Records to process ::
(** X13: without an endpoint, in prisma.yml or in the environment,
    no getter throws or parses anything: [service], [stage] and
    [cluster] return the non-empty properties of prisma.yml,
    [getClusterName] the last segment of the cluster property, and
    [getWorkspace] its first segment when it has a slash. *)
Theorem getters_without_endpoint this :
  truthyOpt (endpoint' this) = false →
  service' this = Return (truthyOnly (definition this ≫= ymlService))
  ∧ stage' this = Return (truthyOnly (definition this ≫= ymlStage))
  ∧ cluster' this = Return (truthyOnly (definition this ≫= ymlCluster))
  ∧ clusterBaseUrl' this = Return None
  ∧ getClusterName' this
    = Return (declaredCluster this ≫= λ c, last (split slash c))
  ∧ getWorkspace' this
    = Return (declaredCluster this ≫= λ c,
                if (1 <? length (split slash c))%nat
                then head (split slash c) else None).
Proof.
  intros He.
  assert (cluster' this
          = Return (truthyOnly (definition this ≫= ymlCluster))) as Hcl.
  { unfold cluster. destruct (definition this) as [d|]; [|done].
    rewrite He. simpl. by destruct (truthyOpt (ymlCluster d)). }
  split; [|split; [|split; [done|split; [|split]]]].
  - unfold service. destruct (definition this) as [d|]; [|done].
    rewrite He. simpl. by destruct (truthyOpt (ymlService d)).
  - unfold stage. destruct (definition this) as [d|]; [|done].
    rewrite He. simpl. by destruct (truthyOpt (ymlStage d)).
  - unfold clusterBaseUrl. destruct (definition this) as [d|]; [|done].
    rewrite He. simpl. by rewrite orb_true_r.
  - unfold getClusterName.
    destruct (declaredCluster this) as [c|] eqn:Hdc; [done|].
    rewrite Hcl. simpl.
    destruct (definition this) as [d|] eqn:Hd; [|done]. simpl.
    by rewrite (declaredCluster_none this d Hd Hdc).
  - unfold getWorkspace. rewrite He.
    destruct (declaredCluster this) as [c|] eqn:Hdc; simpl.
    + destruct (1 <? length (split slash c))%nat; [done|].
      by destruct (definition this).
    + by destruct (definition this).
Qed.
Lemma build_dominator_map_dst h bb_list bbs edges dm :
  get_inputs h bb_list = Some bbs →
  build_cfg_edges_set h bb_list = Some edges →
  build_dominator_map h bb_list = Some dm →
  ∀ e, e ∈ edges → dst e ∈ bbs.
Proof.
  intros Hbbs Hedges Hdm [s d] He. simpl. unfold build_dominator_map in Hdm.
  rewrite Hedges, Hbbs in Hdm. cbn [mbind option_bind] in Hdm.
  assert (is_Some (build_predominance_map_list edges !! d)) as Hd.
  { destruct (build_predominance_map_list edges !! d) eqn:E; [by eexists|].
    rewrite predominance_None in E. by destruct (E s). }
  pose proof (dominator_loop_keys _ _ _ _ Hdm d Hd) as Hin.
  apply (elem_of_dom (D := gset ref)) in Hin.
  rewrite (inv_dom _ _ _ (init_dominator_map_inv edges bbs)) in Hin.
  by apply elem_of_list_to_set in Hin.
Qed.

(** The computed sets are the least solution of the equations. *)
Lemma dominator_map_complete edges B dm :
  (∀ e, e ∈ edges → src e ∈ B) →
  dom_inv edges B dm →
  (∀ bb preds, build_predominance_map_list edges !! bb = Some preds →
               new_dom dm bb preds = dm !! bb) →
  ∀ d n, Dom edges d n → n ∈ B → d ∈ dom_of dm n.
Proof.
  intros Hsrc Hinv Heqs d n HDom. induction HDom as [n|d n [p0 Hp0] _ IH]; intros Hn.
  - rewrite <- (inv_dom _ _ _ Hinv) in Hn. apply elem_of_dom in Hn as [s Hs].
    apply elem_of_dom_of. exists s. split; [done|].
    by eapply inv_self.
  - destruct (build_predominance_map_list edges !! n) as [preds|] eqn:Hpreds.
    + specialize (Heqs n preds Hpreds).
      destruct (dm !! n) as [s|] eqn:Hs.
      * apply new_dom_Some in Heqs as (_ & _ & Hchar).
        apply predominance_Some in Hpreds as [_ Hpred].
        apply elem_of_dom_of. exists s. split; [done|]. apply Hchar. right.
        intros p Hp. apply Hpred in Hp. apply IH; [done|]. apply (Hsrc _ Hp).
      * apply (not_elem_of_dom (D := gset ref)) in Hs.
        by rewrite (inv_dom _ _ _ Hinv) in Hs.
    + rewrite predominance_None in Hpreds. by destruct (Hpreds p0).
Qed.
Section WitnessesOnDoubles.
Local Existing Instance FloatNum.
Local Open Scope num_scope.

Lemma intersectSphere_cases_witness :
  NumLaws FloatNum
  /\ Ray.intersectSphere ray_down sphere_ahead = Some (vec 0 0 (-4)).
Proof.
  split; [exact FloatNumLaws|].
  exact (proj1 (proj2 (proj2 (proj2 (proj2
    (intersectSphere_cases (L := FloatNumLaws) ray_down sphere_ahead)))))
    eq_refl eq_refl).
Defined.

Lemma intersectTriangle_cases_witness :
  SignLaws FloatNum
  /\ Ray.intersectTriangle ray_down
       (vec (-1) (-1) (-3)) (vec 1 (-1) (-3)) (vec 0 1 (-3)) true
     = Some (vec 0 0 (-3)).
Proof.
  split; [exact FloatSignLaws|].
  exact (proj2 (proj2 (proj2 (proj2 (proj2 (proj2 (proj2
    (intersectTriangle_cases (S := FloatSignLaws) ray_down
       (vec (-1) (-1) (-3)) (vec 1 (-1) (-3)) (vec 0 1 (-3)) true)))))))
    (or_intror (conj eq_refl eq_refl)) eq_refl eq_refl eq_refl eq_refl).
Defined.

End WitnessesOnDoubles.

--

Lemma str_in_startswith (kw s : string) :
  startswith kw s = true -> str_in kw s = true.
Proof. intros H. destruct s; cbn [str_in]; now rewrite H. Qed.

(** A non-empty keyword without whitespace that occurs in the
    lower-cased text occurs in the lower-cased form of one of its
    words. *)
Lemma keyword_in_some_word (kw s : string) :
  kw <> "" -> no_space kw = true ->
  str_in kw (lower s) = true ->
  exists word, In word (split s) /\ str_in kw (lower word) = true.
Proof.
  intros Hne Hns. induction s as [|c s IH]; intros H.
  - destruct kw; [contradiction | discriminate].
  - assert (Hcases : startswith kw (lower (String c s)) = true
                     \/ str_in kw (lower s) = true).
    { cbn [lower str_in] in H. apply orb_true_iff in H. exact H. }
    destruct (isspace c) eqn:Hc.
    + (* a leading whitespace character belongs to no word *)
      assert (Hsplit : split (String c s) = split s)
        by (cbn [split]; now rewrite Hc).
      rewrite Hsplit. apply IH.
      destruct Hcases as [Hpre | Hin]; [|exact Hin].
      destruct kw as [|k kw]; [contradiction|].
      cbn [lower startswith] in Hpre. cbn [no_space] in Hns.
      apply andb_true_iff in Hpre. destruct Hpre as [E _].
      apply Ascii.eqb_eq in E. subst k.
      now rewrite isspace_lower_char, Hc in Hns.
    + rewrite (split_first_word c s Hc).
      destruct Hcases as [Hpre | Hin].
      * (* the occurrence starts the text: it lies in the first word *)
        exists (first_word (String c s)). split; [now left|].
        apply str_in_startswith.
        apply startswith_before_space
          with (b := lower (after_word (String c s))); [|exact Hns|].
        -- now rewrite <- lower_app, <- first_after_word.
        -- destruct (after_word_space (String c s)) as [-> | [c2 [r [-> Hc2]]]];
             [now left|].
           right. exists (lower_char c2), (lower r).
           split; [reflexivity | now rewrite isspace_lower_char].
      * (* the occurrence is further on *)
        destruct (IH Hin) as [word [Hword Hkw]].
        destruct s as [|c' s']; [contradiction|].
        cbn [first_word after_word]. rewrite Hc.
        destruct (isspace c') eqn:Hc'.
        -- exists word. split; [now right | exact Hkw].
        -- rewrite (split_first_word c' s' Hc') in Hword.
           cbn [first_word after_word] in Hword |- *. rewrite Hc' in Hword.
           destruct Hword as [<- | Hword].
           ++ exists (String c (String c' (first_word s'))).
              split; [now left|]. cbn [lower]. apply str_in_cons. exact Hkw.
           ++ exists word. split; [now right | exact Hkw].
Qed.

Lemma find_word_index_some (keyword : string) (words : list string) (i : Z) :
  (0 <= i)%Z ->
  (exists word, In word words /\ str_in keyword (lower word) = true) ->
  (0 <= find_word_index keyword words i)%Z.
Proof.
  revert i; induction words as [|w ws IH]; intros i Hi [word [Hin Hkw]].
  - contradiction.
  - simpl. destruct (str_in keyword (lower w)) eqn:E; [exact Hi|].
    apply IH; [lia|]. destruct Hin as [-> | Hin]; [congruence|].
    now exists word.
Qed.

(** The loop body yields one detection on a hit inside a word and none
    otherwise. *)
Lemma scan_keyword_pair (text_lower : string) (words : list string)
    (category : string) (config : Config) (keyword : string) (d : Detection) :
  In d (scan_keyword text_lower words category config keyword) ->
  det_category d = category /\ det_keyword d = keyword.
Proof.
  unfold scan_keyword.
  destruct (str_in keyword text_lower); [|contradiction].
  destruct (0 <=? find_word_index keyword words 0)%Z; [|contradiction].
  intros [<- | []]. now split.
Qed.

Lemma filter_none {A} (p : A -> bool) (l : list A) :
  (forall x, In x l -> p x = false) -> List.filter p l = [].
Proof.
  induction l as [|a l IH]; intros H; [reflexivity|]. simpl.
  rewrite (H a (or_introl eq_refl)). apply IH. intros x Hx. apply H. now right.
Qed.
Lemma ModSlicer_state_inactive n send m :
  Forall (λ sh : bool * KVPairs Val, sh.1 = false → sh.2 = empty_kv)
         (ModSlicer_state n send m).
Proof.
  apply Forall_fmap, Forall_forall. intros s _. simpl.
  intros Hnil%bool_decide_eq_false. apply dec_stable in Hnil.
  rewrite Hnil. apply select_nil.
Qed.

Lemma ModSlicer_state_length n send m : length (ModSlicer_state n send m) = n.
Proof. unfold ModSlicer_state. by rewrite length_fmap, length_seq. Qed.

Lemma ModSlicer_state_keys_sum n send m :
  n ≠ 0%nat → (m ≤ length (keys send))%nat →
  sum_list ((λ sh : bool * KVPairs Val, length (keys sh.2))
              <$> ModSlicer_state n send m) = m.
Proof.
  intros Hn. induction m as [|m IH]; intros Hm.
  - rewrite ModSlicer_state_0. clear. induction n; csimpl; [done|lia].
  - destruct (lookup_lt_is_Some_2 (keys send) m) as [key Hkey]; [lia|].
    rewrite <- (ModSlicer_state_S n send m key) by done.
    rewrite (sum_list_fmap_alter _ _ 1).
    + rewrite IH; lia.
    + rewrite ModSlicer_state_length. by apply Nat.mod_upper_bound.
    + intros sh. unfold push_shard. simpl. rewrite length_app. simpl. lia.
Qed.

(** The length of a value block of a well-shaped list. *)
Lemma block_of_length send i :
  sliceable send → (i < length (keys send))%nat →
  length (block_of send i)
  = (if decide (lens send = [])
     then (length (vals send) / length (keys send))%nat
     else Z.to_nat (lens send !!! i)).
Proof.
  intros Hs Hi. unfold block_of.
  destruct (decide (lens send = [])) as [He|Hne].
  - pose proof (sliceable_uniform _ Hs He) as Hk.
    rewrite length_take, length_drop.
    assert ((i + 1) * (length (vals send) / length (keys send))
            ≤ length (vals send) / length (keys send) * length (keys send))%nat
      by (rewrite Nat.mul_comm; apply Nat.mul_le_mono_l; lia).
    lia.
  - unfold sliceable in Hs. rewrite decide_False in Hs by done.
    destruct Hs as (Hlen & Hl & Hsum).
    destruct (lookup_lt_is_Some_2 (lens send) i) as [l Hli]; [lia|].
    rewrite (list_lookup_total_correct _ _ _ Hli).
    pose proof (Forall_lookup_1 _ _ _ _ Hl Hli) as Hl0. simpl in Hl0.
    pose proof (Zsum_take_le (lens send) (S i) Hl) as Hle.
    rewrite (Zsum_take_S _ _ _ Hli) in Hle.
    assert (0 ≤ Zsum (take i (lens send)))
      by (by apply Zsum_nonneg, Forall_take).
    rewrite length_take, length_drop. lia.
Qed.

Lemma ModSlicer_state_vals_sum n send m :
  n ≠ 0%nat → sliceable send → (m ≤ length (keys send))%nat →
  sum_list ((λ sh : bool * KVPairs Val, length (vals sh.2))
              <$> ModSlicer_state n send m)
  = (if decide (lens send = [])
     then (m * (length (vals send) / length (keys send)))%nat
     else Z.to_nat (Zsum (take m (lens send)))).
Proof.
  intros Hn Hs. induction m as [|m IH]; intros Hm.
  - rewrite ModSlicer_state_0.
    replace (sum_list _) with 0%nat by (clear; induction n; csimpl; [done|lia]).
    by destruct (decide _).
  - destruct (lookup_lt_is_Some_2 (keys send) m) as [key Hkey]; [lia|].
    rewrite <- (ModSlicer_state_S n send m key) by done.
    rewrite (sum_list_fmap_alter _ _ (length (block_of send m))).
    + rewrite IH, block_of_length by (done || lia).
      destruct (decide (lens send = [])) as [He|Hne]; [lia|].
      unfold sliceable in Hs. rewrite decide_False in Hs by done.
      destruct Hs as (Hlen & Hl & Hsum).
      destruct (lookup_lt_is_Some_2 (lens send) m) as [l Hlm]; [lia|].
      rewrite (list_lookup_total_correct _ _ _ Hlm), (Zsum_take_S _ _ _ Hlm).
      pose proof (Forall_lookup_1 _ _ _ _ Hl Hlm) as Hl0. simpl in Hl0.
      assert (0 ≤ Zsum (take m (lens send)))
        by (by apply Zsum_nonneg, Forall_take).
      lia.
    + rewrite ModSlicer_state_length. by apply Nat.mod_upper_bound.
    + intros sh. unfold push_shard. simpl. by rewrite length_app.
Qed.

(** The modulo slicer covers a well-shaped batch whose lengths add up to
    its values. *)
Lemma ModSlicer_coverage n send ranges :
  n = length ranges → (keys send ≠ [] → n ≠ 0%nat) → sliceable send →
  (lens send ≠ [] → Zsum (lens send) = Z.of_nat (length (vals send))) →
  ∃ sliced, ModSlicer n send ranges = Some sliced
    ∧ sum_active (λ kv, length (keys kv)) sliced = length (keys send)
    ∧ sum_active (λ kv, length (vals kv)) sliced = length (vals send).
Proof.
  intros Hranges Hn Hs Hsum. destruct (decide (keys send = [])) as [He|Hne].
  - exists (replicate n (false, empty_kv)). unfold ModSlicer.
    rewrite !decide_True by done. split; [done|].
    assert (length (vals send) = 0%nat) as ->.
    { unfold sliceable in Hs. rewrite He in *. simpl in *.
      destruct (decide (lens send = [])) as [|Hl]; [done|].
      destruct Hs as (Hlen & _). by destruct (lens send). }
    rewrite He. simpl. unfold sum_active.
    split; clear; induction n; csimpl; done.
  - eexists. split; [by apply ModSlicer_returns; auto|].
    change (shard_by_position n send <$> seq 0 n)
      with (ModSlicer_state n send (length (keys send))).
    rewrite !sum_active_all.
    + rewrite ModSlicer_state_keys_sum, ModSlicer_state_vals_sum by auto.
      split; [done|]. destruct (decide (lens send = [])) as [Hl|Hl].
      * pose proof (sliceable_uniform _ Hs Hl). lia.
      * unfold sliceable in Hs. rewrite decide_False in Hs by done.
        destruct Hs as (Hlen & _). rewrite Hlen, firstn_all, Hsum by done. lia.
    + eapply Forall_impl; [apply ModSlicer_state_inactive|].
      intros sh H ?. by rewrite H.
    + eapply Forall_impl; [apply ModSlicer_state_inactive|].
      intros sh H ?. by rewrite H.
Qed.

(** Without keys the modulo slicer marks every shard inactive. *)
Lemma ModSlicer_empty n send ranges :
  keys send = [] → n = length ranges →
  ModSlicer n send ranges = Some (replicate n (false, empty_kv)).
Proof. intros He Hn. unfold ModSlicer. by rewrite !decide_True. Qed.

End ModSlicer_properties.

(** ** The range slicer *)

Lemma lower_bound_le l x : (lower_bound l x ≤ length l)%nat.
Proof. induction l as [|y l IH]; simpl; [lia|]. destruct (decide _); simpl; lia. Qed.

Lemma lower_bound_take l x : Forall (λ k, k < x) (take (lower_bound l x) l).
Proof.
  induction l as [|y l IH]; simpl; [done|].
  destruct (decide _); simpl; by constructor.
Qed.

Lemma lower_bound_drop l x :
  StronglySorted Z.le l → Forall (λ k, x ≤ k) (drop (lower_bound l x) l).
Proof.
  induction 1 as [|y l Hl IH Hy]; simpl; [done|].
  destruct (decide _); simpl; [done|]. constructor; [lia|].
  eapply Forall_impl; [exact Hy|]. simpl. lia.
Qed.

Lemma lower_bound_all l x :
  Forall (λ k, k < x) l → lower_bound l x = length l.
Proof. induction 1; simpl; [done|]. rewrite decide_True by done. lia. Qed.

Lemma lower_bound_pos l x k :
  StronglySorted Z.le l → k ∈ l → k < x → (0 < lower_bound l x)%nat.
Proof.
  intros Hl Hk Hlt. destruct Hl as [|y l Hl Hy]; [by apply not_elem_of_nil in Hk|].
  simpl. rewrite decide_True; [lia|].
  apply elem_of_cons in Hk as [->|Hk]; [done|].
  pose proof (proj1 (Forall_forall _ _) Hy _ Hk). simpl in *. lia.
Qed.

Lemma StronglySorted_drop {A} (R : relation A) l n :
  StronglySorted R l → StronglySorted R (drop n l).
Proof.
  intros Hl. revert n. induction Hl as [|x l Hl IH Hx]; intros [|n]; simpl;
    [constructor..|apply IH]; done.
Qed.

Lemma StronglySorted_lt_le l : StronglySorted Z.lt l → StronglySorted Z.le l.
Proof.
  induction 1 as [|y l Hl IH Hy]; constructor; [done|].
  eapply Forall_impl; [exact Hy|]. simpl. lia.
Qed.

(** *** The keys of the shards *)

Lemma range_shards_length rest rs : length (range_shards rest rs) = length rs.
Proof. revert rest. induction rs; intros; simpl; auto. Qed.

Task instructions :: Using the data above, return every line that contains the string "whitespace".

Solution to this exercise ::
(** A non-empty keyword without whitespace that occurs in the
    + (* a leading whitespace character belongs to no word *)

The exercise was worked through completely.